▸ Goal of the exercise
Whenever a line in the following entries includes "fields", tally it. Report nothing except the final count.

▸ Data to examine
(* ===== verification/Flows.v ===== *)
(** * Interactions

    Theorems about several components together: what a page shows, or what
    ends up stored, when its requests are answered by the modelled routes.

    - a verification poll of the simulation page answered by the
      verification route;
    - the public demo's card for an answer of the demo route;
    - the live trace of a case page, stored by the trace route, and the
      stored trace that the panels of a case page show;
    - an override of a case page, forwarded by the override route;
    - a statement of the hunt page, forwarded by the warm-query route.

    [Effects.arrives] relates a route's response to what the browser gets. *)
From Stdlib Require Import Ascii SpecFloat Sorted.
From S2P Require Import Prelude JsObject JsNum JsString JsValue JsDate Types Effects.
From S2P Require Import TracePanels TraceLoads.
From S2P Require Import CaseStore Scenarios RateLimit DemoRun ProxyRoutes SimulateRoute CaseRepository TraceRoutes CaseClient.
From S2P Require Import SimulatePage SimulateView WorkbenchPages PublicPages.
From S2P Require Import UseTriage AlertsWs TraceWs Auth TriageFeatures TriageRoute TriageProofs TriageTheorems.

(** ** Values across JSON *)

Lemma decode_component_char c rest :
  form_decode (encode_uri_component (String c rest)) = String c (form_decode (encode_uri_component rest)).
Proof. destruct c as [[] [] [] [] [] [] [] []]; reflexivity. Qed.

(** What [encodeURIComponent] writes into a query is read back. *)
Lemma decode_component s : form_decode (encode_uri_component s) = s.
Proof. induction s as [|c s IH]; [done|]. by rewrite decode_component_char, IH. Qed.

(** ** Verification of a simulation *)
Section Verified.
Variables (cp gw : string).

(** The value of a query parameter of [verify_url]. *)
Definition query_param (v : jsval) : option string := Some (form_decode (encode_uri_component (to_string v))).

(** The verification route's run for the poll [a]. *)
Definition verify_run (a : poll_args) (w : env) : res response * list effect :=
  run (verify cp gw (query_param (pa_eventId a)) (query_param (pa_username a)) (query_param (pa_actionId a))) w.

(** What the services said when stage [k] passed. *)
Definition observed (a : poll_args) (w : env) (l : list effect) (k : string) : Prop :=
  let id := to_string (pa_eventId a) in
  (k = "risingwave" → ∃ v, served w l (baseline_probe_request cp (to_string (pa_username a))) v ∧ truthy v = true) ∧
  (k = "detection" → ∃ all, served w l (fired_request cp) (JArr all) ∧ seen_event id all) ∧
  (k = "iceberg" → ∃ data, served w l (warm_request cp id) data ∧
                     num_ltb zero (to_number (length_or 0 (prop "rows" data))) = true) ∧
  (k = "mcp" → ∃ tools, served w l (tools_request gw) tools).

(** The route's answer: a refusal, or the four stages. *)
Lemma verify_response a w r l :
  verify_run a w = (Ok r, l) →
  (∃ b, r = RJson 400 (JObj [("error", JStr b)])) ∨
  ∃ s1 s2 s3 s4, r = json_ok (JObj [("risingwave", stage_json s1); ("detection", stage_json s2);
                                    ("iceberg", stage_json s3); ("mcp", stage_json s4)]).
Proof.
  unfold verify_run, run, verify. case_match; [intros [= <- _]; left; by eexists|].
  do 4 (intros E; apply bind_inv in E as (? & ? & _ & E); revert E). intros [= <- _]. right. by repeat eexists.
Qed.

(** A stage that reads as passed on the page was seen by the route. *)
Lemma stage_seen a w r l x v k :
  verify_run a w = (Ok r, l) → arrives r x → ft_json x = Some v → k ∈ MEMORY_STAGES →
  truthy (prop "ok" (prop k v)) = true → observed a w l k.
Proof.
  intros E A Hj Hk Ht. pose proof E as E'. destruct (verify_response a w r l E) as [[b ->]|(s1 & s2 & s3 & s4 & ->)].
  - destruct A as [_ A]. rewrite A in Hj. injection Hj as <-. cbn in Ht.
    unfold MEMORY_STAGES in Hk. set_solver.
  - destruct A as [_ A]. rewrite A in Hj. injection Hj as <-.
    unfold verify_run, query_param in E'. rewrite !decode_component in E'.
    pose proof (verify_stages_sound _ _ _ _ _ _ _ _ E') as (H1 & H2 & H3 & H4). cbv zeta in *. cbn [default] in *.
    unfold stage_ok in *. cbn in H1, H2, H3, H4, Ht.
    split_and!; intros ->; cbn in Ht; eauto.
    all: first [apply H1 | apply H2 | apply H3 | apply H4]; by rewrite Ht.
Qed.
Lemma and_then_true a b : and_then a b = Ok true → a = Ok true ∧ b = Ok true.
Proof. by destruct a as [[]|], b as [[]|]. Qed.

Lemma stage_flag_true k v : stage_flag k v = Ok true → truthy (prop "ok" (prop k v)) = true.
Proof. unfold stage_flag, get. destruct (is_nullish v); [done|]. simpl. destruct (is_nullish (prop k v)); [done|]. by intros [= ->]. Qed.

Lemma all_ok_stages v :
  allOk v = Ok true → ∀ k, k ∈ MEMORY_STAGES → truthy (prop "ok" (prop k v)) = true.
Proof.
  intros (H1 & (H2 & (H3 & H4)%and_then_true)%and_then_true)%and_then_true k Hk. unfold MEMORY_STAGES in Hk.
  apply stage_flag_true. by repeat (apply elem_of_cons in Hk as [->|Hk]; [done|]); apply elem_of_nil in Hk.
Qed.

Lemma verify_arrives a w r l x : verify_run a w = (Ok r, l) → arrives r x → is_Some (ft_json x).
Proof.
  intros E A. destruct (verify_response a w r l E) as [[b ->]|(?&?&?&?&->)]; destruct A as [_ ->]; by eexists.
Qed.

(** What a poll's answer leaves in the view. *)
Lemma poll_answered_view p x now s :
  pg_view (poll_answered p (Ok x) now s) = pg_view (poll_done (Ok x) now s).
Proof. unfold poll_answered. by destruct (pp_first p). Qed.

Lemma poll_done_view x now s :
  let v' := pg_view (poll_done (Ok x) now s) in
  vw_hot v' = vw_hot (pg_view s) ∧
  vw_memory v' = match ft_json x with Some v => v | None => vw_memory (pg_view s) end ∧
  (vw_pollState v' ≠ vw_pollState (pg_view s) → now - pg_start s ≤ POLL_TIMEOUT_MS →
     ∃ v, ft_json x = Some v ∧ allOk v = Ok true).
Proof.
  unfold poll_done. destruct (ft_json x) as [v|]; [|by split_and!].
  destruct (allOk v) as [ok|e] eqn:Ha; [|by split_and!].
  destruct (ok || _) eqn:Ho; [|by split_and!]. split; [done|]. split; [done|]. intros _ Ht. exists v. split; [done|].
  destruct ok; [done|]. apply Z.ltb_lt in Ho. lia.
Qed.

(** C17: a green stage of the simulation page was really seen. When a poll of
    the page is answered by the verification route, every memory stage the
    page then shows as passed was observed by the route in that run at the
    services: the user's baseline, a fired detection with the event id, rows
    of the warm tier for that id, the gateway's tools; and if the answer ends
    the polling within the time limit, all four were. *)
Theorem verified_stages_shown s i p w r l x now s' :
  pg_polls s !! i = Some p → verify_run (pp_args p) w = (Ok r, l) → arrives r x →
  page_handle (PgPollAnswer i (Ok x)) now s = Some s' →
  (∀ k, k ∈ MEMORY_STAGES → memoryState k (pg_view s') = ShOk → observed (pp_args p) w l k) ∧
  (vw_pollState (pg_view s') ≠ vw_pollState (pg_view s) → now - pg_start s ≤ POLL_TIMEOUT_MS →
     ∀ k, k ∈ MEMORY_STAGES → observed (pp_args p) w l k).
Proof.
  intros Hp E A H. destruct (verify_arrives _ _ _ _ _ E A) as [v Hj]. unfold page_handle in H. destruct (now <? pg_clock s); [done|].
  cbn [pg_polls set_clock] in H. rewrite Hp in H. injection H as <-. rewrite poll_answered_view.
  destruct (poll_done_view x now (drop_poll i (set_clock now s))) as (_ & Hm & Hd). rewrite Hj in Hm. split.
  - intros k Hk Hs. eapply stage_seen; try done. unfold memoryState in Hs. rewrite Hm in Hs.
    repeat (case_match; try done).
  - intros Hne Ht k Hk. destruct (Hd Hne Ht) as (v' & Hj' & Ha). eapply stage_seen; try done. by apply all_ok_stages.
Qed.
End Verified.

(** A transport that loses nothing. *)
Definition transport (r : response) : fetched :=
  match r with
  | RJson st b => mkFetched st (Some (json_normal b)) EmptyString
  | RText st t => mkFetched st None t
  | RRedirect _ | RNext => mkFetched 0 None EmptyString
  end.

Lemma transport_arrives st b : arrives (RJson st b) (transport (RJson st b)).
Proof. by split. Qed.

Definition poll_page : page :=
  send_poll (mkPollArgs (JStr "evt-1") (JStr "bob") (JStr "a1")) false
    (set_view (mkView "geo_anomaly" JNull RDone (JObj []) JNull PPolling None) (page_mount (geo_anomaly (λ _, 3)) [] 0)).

* * *

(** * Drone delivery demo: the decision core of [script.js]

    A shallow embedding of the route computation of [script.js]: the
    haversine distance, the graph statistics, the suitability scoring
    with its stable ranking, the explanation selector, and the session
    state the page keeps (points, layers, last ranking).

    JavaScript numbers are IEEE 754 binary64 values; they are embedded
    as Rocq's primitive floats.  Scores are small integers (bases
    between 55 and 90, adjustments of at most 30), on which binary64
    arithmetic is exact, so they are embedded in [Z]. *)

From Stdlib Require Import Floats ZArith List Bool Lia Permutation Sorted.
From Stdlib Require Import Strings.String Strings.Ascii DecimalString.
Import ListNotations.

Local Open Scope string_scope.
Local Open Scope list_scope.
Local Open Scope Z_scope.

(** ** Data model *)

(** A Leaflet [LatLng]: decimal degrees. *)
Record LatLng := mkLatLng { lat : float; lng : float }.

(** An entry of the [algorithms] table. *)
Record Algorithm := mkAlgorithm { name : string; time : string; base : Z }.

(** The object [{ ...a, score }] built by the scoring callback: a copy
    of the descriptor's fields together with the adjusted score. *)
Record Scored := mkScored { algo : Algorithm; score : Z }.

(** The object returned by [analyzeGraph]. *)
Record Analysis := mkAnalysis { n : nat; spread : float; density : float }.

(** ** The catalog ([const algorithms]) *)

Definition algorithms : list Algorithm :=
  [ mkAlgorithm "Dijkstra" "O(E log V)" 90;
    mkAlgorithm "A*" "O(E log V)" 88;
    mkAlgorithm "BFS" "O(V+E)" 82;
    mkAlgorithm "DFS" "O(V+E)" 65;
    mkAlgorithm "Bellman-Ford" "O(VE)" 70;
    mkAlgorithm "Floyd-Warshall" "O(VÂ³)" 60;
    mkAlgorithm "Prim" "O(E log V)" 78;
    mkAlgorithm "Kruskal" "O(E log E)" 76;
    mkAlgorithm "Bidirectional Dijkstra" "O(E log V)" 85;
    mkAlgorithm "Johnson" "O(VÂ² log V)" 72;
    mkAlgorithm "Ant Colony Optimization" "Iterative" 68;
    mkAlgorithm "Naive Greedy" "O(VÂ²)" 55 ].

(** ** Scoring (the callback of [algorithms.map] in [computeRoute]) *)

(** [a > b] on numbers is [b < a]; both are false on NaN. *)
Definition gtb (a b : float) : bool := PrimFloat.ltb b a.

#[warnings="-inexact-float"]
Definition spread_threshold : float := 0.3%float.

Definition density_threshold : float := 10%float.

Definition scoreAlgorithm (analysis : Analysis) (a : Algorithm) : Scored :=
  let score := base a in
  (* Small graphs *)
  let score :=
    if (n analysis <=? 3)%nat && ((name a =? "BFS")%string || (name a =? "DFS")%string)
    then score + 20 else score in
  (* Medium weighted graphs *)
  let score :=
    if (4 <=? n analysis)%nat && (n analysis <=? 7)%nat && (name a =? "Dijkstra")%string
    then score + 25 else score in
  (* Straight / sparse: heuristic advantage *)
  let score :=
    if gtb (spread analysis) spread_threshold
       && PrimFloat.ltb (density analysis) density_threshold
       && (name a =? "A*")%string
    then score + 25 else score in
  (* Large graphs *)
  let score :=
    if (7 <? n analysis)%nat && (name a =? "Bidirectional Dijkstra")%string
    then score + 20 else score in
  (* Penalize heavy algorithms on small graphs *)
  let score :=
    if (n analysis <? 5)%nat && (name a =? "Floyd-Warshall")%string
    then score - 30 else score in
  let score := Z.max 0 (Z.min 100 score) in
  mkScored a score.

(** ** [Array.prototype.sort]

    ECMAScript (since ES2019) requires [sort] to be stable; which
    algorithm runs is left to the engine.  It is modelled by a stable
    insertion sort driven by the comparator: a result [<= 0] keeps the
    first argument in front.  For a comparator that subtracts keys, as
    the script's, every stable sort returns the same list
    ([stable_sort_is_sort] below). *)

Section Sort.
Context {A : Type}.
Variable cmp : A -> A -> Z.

---

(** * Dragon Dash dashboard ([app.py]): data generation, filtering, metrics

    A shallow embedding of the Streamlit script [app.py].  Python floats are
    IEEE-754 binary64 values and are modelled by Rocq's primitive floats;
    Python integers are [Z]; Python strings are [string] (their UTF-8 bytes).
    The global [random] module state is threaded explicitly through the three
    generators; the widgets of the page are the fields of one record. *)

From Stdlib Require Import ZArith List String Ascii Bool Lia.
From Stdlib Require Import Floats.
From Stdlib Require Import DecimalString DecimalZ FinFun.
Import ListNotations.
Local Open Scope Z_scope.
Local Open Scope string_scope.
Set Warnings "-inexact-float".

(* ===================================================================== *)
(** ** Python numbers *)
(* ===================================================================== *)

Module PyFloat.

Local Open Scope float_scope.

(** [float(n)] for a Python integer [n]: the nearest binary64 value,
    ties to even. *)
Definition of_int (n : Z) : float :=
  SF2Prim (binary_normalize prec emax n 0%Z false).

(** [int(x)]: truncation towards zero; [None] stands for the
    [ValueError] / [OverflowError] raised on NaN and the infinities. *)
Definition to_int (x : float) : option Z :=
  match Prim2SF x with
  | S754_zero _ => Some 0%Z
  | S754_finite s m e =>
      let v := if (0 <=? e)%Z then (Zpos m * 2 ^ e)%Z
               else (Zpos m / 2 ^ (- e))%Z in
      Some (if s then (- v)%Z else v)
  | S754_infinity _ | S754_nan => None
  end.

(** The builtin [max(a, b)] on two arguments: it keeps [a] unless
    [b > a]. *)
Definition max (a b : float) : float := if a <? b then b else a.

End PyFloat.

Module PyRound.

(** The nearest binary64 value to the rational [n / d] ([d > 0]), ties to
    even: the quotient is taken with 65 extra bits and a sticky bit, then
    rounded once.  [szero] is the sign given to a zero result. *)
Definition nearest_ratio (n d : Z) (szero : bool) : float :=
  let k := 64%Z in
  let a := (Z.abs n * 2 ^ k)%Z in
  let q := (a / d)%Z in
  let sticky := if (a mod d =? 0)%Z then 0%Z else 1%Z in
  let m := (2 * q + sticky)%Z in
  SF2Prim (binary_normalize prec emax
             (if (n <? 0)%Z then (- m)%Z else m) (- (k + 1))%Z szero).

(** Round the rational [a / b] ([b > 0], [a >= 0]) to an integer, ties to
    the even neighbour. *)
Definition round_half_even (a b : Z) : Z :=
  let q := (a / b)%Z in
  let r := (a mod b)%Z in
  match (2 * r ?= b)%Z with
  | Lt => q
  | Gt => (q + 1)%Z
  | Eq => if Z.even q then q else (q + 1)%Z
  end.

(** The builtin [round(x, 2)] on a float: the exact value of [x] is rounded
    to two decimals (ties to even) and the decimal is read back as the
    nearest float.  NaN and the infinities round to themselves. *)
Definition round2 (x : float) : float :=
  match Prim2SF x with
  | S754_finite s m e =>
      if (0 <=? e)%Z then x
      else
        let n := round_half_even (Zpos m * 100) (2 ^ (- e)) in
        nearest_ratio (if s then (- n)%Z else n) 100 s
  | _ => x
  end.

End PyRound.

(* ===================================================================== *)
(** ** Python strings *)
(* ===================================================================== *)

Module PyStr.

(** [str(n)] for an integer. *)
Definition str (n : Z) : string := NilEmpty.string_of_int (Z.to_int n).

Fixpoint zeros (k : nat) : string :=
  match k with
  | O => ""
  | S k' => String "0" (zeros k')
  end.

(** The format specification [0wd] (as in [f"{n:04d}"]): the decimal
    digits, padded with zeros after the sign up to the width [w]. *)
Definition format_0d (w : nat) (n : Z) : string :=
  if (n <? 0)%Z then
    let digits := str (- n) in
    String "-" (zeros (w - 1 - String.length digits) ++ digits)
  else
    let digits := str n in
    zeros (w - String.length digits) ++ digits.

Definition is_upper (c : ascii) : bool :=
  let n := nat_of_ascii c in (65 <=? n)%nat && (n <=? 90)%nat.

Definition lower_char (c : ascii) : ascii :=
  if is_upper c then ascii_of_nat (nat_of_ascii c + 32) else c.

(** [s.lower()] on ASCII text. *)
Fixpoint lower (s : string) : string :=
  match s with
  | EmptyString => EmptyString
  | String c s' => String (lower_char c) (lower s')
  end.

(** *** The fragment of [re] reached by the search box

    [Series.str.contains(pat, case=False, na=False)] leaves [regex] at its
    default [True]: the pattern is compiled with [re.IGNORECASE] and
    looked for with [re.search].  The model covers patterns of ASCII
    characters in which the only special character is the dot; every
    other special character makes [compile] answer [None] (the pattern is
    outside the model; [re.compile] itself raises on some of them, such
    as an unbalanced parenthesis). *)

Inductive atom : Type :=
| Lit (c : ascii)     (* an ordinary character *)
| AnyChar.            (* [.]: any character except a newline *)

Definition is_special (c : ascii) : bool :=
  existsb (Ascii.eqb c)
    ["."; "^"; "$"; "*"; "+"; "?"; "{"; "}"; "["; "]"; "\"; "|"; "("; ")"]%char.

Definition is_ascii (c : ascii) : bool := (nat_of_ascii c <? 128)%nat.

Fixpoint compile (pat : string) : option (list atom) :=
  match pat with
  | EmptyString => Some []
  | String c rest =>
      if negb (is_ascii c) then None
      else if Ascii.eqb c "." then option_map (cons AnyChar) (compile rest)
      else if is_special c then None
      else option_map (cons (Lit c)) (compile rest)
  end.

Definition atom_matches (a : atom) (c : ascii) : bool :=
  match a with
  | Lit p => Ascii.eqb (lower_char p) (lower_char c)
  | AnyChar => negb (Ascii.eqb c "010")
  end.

▸ Solution to the exercise
2